The concept of exercise preconditioning (or Ischemic) is very similar to what Dr. Wasfy and colleagues regularly hear from patients with heart disease. They may feel tired after a run or angina, so they take a break and walk for a while. Dr. Wasfy said that once they get back to running, it is remarkably easy. This phenomenon is also known as “warm-up angina” and was first discovered around 200 years ago. It is still not entirely clear what the exact biological mechanism behind ischemic preconditioning is. According to the review authors, one theory suggests that a blood factor is involved in opioid receptor activation. The benefits could go beyond making exercise more enjoyable. Studies in animals have shown that ischemic preconditioning may protect the heart from a later heart attack. It can reduce the possible damage for the person by up to 50 percent
As a final: A policy of insurance for your heart
Many people who are at high risk of developing heart disease struggle with uncertainty about whether their arteries are clogged with fatty plaque. This could lead to a heart attack.

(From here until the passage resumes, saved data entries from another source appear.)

Lemma int_of_str_uint d :
  d <> Decimal.Nil -> int_of_str (NilEmpty.string_of_uint d) = Some (uval d 0).
Proof.
  intros Hd. unfold int_of_str.
  rewrite (strip_no_space _ (uint_no_space d)).
  rewrite <- (digits_val_uint d 0 Hd).
  destruct d; try congruence; reflexivity.
Qed.

Lemma int_of_str_of_Z z : int_of_str (str_of_Z z) = Some z.
Proof.
  unfold str_of_Z. destruct z as [|p|p]; [reflexivity| |].
  - simpl. pose proof (Unsigned.to_uint_nonnil p) as Hn.
    assert (NilZero.string_of_uint (Pos.to_uint p) = NilEmpty.string_of_uint (Pos.to_uint p)) as ->.
    { unfold NilZero.string_of_uint. destruct (Pos.to_uint p); congruence. }
    rewrite (int_of_str_uint _ Hn), <- uval_of_uint, Unsigned.of_to. reflexivity.
  - simpl. pose proof (Unsigned.to_uint_nonnil p) as Hn.
    assert (NilZero.string_of_uint (Pos.to_uint p) = NilEmpty.string_of_uint (Pos.to_uint p)) as ->.
    { unfold NilZero.string_of_uint. destruct (Pos.to_uint p); congruence. }
    unfold int_of_str.
    assert (Hs : no_space (String "-" (NilEmpty.string_of_uint (Pos.to_uint p)))).
    { constructor; [reflexivity | apply uint_no_space]. }
    rewrite (strip_no_space _ Hs).
    rewrite (digits_val_uint _ 0 Hn), <- uval_of_uint, Unsigned.of_to. reflexivity.
Qed.

Lemma Qtrunc_nonneg q : (0 <= q)%Q -> Qtrunc q = Qfloor q.
Proof.
  destruct q as [n d]. unfold Qle, Qtrunc, Qfloor. simpl. intros H.
  apply Z.quot_div_nonneg; lia.
Qed.

Lemma Qtrunc_nonpos q : (q <= 0)%Q -> Qtrunc q = Qceiling q.
Proof.
  destruct q as [n d]. unfold Qle, Qtrunc, Qceiling, Qfloor. simpl. intros H.
  rewrite <- (Z.opp_involutive n) at 1. rewrite Z.quot_opp_l by lia.
  f_equal. apply Z.quot_div_nonneg; lia.
Qed.

Lemma Qtrunc_comp a b : (a == b)%Q -> Qtrunc a = Qtrunc b.
Proof.
  intros H. destruct (Qlt_le_dec a 0) as [Ha|Ha].
  - rewrite !Qtrunc_nonpos by lra. apply Qceiling_comp, H.
  - rewrite !Qtrunc_nonneg by lra. apply Qfloor_comp, H.
Qed.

Dr. Wasfy says that unless someone has symptoms, expensive and potentially invasive testing is not at all necessary. It is possible to look at exercise as an insurance policy, which may provide both short-term and long-term protection. The authors suggest that a single session of exercise can protect your cardiovascular system for up to two hours. Dr. Wasfy says, “In essence, you’re training the heart to be more resilient.”
She adds that this protection is likely to depend on a certain level of exercise intensity. It may not be possible to do the job by just wandering around all day (even if you are on your feet most of the time). You need moderate to vigorous exercise to make your heart work harder to activate the molecular metabolic pathways that precondition the heart.
Dr. Wasfy says that 30 minutes per day is the ideal time for health protection. It’s okay to break it up into three 10-minute sessions. Before you begin any exercise, consult your doctor.